Jules Barbey d’Aurevilly

M. Charles Baudelaire n’est pas un de ces poètes qui n’ont qu’un livre dans le cerveau et qui vont le rabâchant toujours. Mais qu’il ait desséché sa verve poétique (ce que nous ne pensons pas) parce qu’il a exprimé et tordu le cœur de l’homme lorsqu’il n’est plus qu’une éponge pourrie, ou qu’il l’ait, au contraire, sur-vidée d’une première écume, il est tenu de se taire maintenant, car il a dit les mots suprêmes sur le mal de la vie, ou de parler un autre langage. Après les Fleurs du mal, il n’y a plus que deux partis à prendre pour le poète qui les fit éclore : ou se brûler la cervelle… ou se faire chrétien !
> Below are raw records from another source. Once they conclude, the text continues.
Lemma attr_ok_zero : attr_ok zero_attrib.
Proof.
  constructor; try reflexivity; try (cbn; lia).
  - apply Forall_replicate. constructor; [cbn; lia | reflexivity].
  - apply Forall_replicate. constructor; reflexivity.
  - constructor; try reflexivity; try (cbn; lia).
    apply (Forall_replicate _ 7). unfold CBIOS_HDMI_EXTENED_VIC_COUNTS; lia.
Qed.

(** Rebuilds an invariant record after the update of fields. *)
Ltac keep_ok H := destruct H; constructor; cbn in *; try assumption; try lia.
(* ===== verification/EdidTiming.v ===== *)
(** * Timings of an EDID

    The first half of [cbios/Util/CBiosEDID.c]: the CEA helpers, the growing
    list of device timings, the lookup of a timing from a resolution, and the
    decoders of the base EDID block (detailed, established and standard
    timings) and of a video data block. Pointers into the EDID buffer are a
    pair of the buffer and an offset. *)
From S2P Require Import Prelude CbUtil Timing TimingTables EdidTypes.
Import String.StringSyntax.
Local Open Scope string_scope.
Local Open Scope Z_scope.

(** ** CEA-861 helpers *)

Definition cbGetCEAFractRRClock (OriClock : Z) : Z :=
  u32 (cbRound (u32 (OriClock * 100)) 1001 ROUND_NEAREST * 10).

Definition cbGetCEAFractRefrate (OriRefrate : Z) : Z :=
  if negb (OriRefrate mod 600 =? 0) then 0
  else cbRound (u32 (OriRefrate * 1000)) 1001 ROUND_NEAREST.

Definition cbIsCeaNTSCCompatMode (pTiming : CBIOS_TIMING_ATTRIB) : bool :=
  negb (FormatVIC pTiming =? 0) && ((YRes pTiming =? 240) || (YRes pTiming =? 480)).

(** The values stored through [pRefresh] and [pClock] (when they are not null),
    or [None] for [CBIOS_FALSE]. *)
Definition cbEdidModule_IsEquivalentModeExist (VIC : Z) : res (option (Z * Z)) :=
  if VIC =? 0 then Ok None
  else
    let! t := rd HDMIFormatTimingTbl (VIC - 1) in
    if cbGetCEAFractRefrate (RefreshRate t) =? 0 then Ok None
    else if cbIsCeaNTSCCompatMode t then Ok (Some (RefreshRate t, PixelClock t))
    else Ok (Some (cbGetCEAFractRefrate (RefreshRate t), cbGetCEAFractRRClock (PixelClock t))).

Definition cbGetDiff (a b : Z) : Z := if b <? a then a - b else b - a.

(** The values stored through [pFixRefresh] and [pFixClock], or [None]. *)
Definition cbEdidModule_IsRefreshInCEARange (RefrashRate VIC : Z) : res (option (Z * Z)) :=
  if (VIC =? 0) || (CBIOS_HDMIFORMATCOUNTS <? VIC) || (RefrashRate =? 0) then Ok None
  else
    let FormatIndex := VIC - 1 in
    let! t := rd HDMIFormatTimingTbl FormatIndex in
    let FractRefRate := u16 (cbGetCEAFractRefrate (RefreshRate t)) in
    let IntRefRate := RefreshRate t in
    let RefValue :=
      if (FractRefRate =? 0) || ((FractRefRate + IntRefRate) / 2 <? RefrashRate)
      then IntRefRate else FractRefRate in
    if RefValue =? 0 then Ok None
    else
      let Difference := cbGetDiff RefrashRate RefValue in
      let! q := udiv (u32 (Difference * 1000)) RefValue in
      if q <=? 5 then
        Ok (Some (if RefValue =? IntRefRate then IntRefRate else FractRefRate,
                  if RefValue =? IntRefRate then PixelClock t
                  else cbGetCEAFractRRClock (PixelClock t)))
      else Ok None.

(** [*pFormatIdx] comes in and goes out; the result is
    ([bRet], [*pFormatIdx], [*pIsNative]). *)
Definition cbEDIDModule_GetFmtIdxFromSVD (SVD FormatIdx : Z) : bool * Z * bool :=
  let '(bRet, FormatIdx, IsNative) :=
    if (1 <=? SVD) && (SVD <=? 64) then (true, Z.land SVD 0x7F, false)
    else if (65 <=? SVD) && (SVD <=? 127) then (true, SVD, false)
    else if (129 <=? SVD) && (SVD <=? 192) then (true, Z.land SVD 0x7F, true)
    else if (193 <=? SVD) && (SVD <=? 253) then (true, SVD, false)
    else (false, FormatIdx, false) in
  let bRet :=
    if (FormatIdx =? 0) || (CBIOS_HDMI_NORMAL_VIC_COUNTS <? FormatIdx) then false else bRet in
  (bRet, FormatIdx, IsNative).

(** ** The list of device timings *)

Definition cbEDIDModule_isSvdFormatExist (s : CBIOS_EDID_STRUCTURE_DATA) (FmtVIC : Z)
  : res (option Z) :=
  match pDeviceTimingList s with
  | None => Ok None
  | Some pTiming =>
      if (TimingNum s =? 0) || (FmtVIC =? 0) then Ok None
      else scan pTiming (TimingNum s) (fun t => FormatVIC (FullTiming t) =? FmtVIC)
  end.

(** The comparison of [cbEDIDModule_hasSameSvdTiming]: a timing without a VIC
    that agrees with [svd] up to the refresh rate and the sync positions. *)
Definition sameSvdTiming (svd t : CBIOS_DEVICE_TIMING_INFO) : bool :=
  if negb (FormatVIC (FullTiming t) =? 0) then false
  else
    let f := FullTiming svd in
    let tempTiming :=
      (FullTiming t) <| FormatVIC := FormatVIC f |>
        <| RefreshRate := RefreshRate f |>
        <| HorSyncStart := HorSyncStart f |> <| HorSyncEnd := HorSyncEnd f |>
        <| VerSyncStart := VerSyncStart f |> <| VerSyncEnd := VerSyncEnd f |> in
    bool_decide (tempTiming = f) && (AspectRatio t =? AspectRatio svd) &&
    (IsInterLaced t =? IsInterLaced svd).

Definition cbEDIDModule_hasSameSvdTiming (s : CBIOS_EDID_STRUCTURE_DATA)
    (pSvdTiming : CBIOS_DEVICE_TIMING_INFO) : res (option Z) :=
  match pDeviceTimingList s with
  | None => Ok None
  | Some pTiming =>
      if TimingNum s =? 0 then Ok None
      else scan pTiming (TimingNum s) (sameSvdTiming pSvdTiming)
  end.

(** [pDeviceTimingList[i]] read and updated in place. *)
Definition upd_timing (s : CBIOS_EDID_STRUCTURE_DATA) (i : Z)
    (f : CBIOS_DEVICE_TIMING_INFO -> CBIOS_DEVICE_TIMING_INFO) : res CBIOS_EDID_STRUCTURE_DATA :=
  let! l := deref (pDeviceTimingList s) in
  let! t := rd l i in
  let! l := wr l i (f t) in
  Ok (s <| pDeviceTimingList := Some l |>).

Definition MAX_DEVICE_TIMING_NUM : Z := 48.

(** ** Timing of a resolution *)

(** The second search of [cbEDIDModule_GetXYRTiming]: supported progressive
    HDMI formats; the index and [bFractMode]. *)
Definition find_hdmi_timing (XRes_ YRes_ RefreshRate_ : Z) : res (option (Z * bool)) :=
  iterate (S (length HDMIFormatTimingTbl))
    (fun i =>
       if i <? zlen HDMIFormatTimingTbl then
         let! fmt := rd CEAVideoFormatTable i in
         let! t := rd HDMIFormatTimingTbl i in
         if negb (fmt_Supported fmt =? 0) && (XRes t =? XRes_) && (YRes t =? YRes_) &&
            (fmt_Interlace fmt =? 0)
         then
           if RefreshRate_ / 100 =? RefreshRate t / 100 then Ok (inr (Some (i, false)))
           else if RefreshRate_ / 100 =? cbGetCEAFractRefrate (RefreshRate t) / 100
           then Ok (inr (Some (i, true)))
           else Ok (inl (i + 1))
         else Ok (inl (i + 1))
       else Ok (inr None)) 0.

(** The timing copied to [*pTiming], or [None] for [CBIOS_FALSE]. *)
Definition cbEDIDModule_GetXYRTiming (s : CBIOS_EDID_STRUCTURE_DATA)
    (XRes_ YRes_ RefreshRate_ : Z) : res (option CBIOS_TIMING_ATTRIB) :=
  let useHdmi := (XRes_ =? 640) && (YRes_ =? 480) && (RefreshRate_ =? 6000) &&
                 negb (get_cap (Attribute s) CAP_HDMI =? 0) in
  let pTimingTbl := if useHdmi then HDMIFormatTimingTbl else AdapterTimingTbl in
  let! found := scan pTimingTbl (zlen pTimingTbl)
    (fun t => (XRes t =? XRes_) && (YRes t =? YRes_) &&
              ((RefreshRate_ =? 0) || (RefreshRate t / 100 =? RefreshRate_ / 100))) in
  match found with
  | Some i => let! t := rd pTimingTbl i in Ok (Some t)
  | None =>
      let! found := if useHdmi then Ok None else find_hdmi_timing XRes_ YRes_ RefreshRate_ in
      match found with
      | Some (i, bFractMode) =>
          let! t := rd HDMIFormatTimingTbl i in
          Ok (Some (if bFractMode : bool then
                      t <| RefreshRate := u16 (cbGetCEAFractRefrate (RefreshRate t)) |>
                        <| PixelClock := cbGetCEAFractRRClock (PixelClock t) |>
                    else t))
      | None => Ok (cbCalcCustomizedTiming XRes_ YRes_ RefreshRate_)
      end
  end.

(** ** Detailed timing descriptors *)

(** [DETAILEDTIMING_TABLE]: a byte of the descriptor and the mask of its bits. *)
Record DETAILEDTIMING_TABLE := mkReg { reg_type : Z; reg_index : Z; reg_mask : Z }.
Definition EDIDTIMING : Z := 0x00.
Definition EDIDTIMINGEXIT : Z := 0xFF.
Lemma upd_timing_alter B s i f :
  tl_ok B s -> 0 <= i < TimingNum s ->
  exists s', upd_timing s i f = Ok s' /\ fills B s s' /\
    timings s' = alter f (Z.to_nat i) (timings s).
Proof.
  intros H Hi. pose proof (upd_timing_wp B s i f H Hi) as Hw.
  apply wp_ok in Hw as (s' & Hs' & Hf & Hn). exists s'. split; [done|]. split; [done|].
  unfold timings. rewrite Hn. unfold upd_timing in Hs'.
  destruct (pDeviceTimingList s) as [l|] eqn:E; [|done]. cbn [deref rbind] in Hs'.
  pose proof (tl_ok_len _ _ _ H E). destruct (rd_in l i) as [x Hx]; [lia|].
  rewrite Hx in Hs'. cbn [rbind] in Hs'. rewrite wr_in in Hs' by lia. cbn [rbind] in Hs'.
  injection Hs' as <-. apply rd_inv in Hx as [_ Hx].
  cbn [pDeviceTimingList upd]. cbn. apply alter_take; [lia|done].
Qed.

(** ** Refinement *)

(** The array is a list that grows at its end: an insertion appends the
    timing, through any number of reallocations, or leaves the list unchanged,
    which happens only when the pool refuses a request. Nothing is overwritten,
    the array stays within 48 spare entries of its contents, and the rest of
    the structure is not touched. *)
Theorem AddDeviceTiming_appends pool B s t :
  tl_ok B s -> B + 1 < 2 ^ 24 ->
  exists added s', cbEDIDModule_AddDeviceTiming pool s t = Ok (added, s') /\
    timings s' = timings s ++ (if added then [t] else []) /\ tl_ok (B + 1) s' /\ same_rest s s' /\
    ((forall n, pool n = true) -> added = true).
Proof.
  intros H HB. pose proof (AddDeviceTiming_wp pool B s t H HB) as Hw.
  apply wp_ok in Hw as ([added s'] & Hs' & Ht & Hr & El & _ & Hf). exists added, s'.
  split; [done|]. split; [rewrite El; by destruct added; rewrite ?app_nil_r|].
  split; [done|]. split; [done|]. intros Hp. destruct added; [done|].
  destruct (Hf eq_refl) as [n Hn]. congruence.
Qed.

Lemma AddDeviceTiming_appends_witness :
  exists added s', cbEDIDModule_AddDeviceTiming (fun _ => true) zero_edid_struct zero_dti = Ok (added, s') /\
    timings s' = timings zero_edid_struct ++ (if added then [zero_dti] else []) /\ tl_ok (0 + 1) s' /\
    same_rest zero_edid_struct s' /\ ((forall n : nat, (fun _ : nat => true) n = true) -> added = true).
Proof. apply AddDeviceTiming_appends; [|reflexivity]. split; [cbn; lia|]. split; [reflexivity|reflexivity]. Defined.

Lemma add_svd_refined pool B s v native :
  tl_ok B s -> B + 1 < 2 ^ 24 -> 1 <= v <= CBIOS_HDMIFORMATCOUNTS -> (forall n, pool n = true) ->
  exists s', cbEDIDModule_AddSvdFormat pool s v native = Ok ((add_svd v native (timings s)).1, s') /\
    timings s' = (add_svd v native (timings s)).2 /\ tl_ok (B + 1) s' /\ same_rest s s'.
Proof.
  intros H HB Hv Hp. unfold cbEDIDModule_AddSvdFormat, add_svd.
  assert (HB1 : tl_ok (B + 1) s) by (eapply tl_ok_mono; [done|lia|lia]).
  change CBIOS_HDMIFORMATCOUNTS with 111 in Hv.
  destruct (rd_in CEAVideoFormatTable (v - 1)) as [fmt Hfmt]; [change (zlen CEAVideoFormatTable) with 111; lia|].
  destruct (rd_in HDMIFormatTimingTbl (v - 1)) as [tbl Htbl]; [change (zlen HDMIFormatTimingTbl) with 111; lia|].
  rewrite Hfmt. cbn [rbind]. apply rd_inv in Hfmt as [_ ->]. pose proof Htbl as [_ ->]%rd_inv.
  destruct (fmt_Supported fmt =? 0).
  { exists s. split; [done|]. split; [done|]. split; [done|apply same_rest_refl]. }
  rewrite (isSvdFormatExist_find B) by (done || lia). cbn [rbind].
  destruct (find_idx _ (timings s)) as [i|] eqn:Hfi.
  { exists s. split; [done|]. split; [done|]. split; [done|apply same_rest_refl]. }
  rewrite Htbl. cbn [rbind]. cbn zeta.
  change (if cbIsCeaNTSCCompatMode tbl then _ else _) with (svd_timing v native fmt tbl).
  set (d := svd_timing v native fmt tbl). rewrite (hasSameSvdTiming_find B) by done. cbn [rbind].
  destruct (find_idx (sameSvdTiming d) (timings s)) as [i|] eqn:Hfs.
  - pose proof (find_idx_post (sameSvdTiming d) (timings s)) as Hpost. rewrite Hfs in Hpost.
    destruct Hpost as (Hi & _). rewrite (zlen_timings B) in Hi by done.
    destruct (upd_timing_alter B s i (take_vic v d) H Hi) as (s' & Hs' & [Ht Hr] & El).
    match goal with |- context [upd_timing s i ?f] => change f with (take_vic v d) end.
    rewrite Hs'. cbn [rbind].
    exists s'. split; [done|]. split; [done|]. split; [|done]. eapply tl_ok_mono; [done|lia|lia].
  - pose proof (AddDeviceTiming_wp pool B s d H HB) as Hw.
    apply wp_ok in Hw as ([added s'] & Hs' & Ht & Hr & El & En & Hf). rewrite Hs'. cbn [rbind].
    assert (added = true) as -> by (destruct added; [done|destruct (Hf eq_refl) as [n Hn]; congruence]).
    exists s'. split; [|done]. do 3 f_equal. rewrite (zlen_timings B) by done.
    destruct H as (H1 & H2 & _). cbn in En. rewrite wrap_small by (unfold fits; lia). cbn [fst]. f_equal. lia.
Qed.
Lemma GetCEA861Mode_wp pool B d buf s :
  st_ok B s -> B + 26964 < 2 ^ 24 -> bytes buf -> Buffer d = Some buf -> BufferSize d = zlen buf ->
  zlen buf <= 1024 ->
  (forall k, 1 <= k < zlen buf / 128 -> cea_block_fits buf k = true) ->
  wp (cbEDIDModule_GetCEA861Mode pool d s) (fun '(_, s') => st_ok (B + 26964) s').
Proof.
  intros H HB Hby Hb Hs Hl Hf. unfold cbEDIDModule_GetCEA861Mode, cbEDIDModule_GetTotalBlockNum.
  rewrite Hb, Hs. unfold EDID_BLK_SIZE. cbn zeta. set (n := zlen buf / 128) in *.
  assert (Hn : 0 <= n <= 8 /\ 128 * n <= zlen buf) by (pose proof (zlen_nonneg buf); unfold n; dlia).
  apply wp_bind, wp_for_up with (I := fun k s' => st_ok (B + 3851 * (k - 1)) s').
  - by replace (B + 3851 * (1 - 1)) with B by lia.
  - intros k s1 Hk Hs1. cbn [deref rbind]. cbn zeta. specialize (Hf k ltac:(lia)).
    unfold cea_block_fits in Hf. cbn zeta in Hf.
    assert (Hm : forall B' s', st_ok B' s' -> B' <= B + 3851 * (k + 1 - 1) ->
      st_ok (B + 3851 * (k + 1 - 1)) s') by (intros; st_mono).
    replace (k * 128 + 0) with (k * 128) by lia.
    wp_step. wp_step. rewrite Hx in Hf. wp_step; [apply (Hm _ _ Hs1); lia|].
    wp_step. wp_step. rewrite Hx0 in Hf. destruct (rd buf (k * 128 + 1)) as [rev|] eqn:Hrev; [|done]. cbn iota beta in Hf.
    apply andb_true_iff in Hf as [_ Hf]. unfold EDID_BLK_SIZE in Hf.
    wp_step; [apply (Hm _ _ Hs1); lia|]. cbn [negb orb] in Hf.
    pose proof (rd_Forall _ _ _ _ Hby Hx0) as Hx0f. unfold fits in Hx0f.
    apply wp_bind. eapply wp_mono; [eapply GetCEADetailedMode_wp; [done|lia|done|lia|lia|lia]|].
    intros [num s2] Hs2. eapply wp_mono; [eapply cea_data_blocks_wp; [done|lia|lia|lia|lia|done]|].
    intros s3 Hs3. apply (Hm _ _ Hs3). lia.
  - intros s1 Hs1. apply wp_bind.
    assert (H1 : st_ok (B + 26957) s1) by st_mono.
    eapply wp_mono; [by apply PatchHDMIAudio_wp|]. intros s2 Hs2.
    apply wp_bind. eapply wp_mono; [apply (GetHDMIVICMode_wp pool _ _ Hs2); lia|].
    intros s3 Hs3. cbn. replace (B + 26964) with (B + 26957 + 7) by lia. done.
Qed.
[Les Œuvres et les Hommes : les Poètes ().]

Ferdinand Brunetière

Tel quel, et malgré les subtilités qui rendent l’accès de son œuvre plus que difficile au grand nombre, Baudelaire demeure un des éducateurs féconds de la génération qui vient. Son influence n’est pas aussi facilement reconnaissable que celle d’un Balzac ou d’un Musset, parce qu’elle s’exerce sur un petit groupe. Mais ce groupe est celui des intelligences distinguées : poètes de demain, romanciers déjà en train de rêver la gloire, essayistes à venir. Indirectement et à travers eux, un peu des singularités psychologiques que j’ai essayé de fixer ici pénètre jusqu’à un plus vaste public ; et n’est-ce pas de pénétrations pareilles qu’est composé ce je ne sais quoi dont nous disons : l’atmosphère morale d’une époque ?

[Essais de psychologie contemporaine ().]

Théophile Gautier

Ce poète, que l’on cherche à faire passer pour une nature satanique, éprise du mal et de la dépravation (littérairement, bien entendu), avait l’amour et l’admiration au plus haut degré. Or, ce qui distingue Satan, c’est qu’il ne peut ni admirer ni aimer… Baudelaire, comme tous les poètes-nés, dès le début posséda sa forme et fut maître de son style, qu’il accentua et polit plus tard, mais dans le même sens. On a souvent accusé Baudelaire de bizarrerie concertée, d’originalité voulue et obtenue à tout prix, et surtout de maniérisme. C’est un point auquel il sied de s’arrêter avant d’aller plus loin. Il y a des gens qui sont naturellement maniérés. La simplicité serait chez eux une affectation pure et comme une sorte de maniérisme inverse. Il leur faudrait chercher longtemps et beaucoup pour être simples… Baudelaire avait un esprit ainsi fait, et, là où la critique a voulu voir le travail, l’effort, l’outrance et le parti pris, il n’y avait que le libre et facile épanouissement d’une individualité. Ces pièces de vers, d’une saveur si exquisément étrange, renfermés dans des flacons si bien ciselés, ne lui coûtaient pas plus qu’à d’autres un lieu commun mal rimé…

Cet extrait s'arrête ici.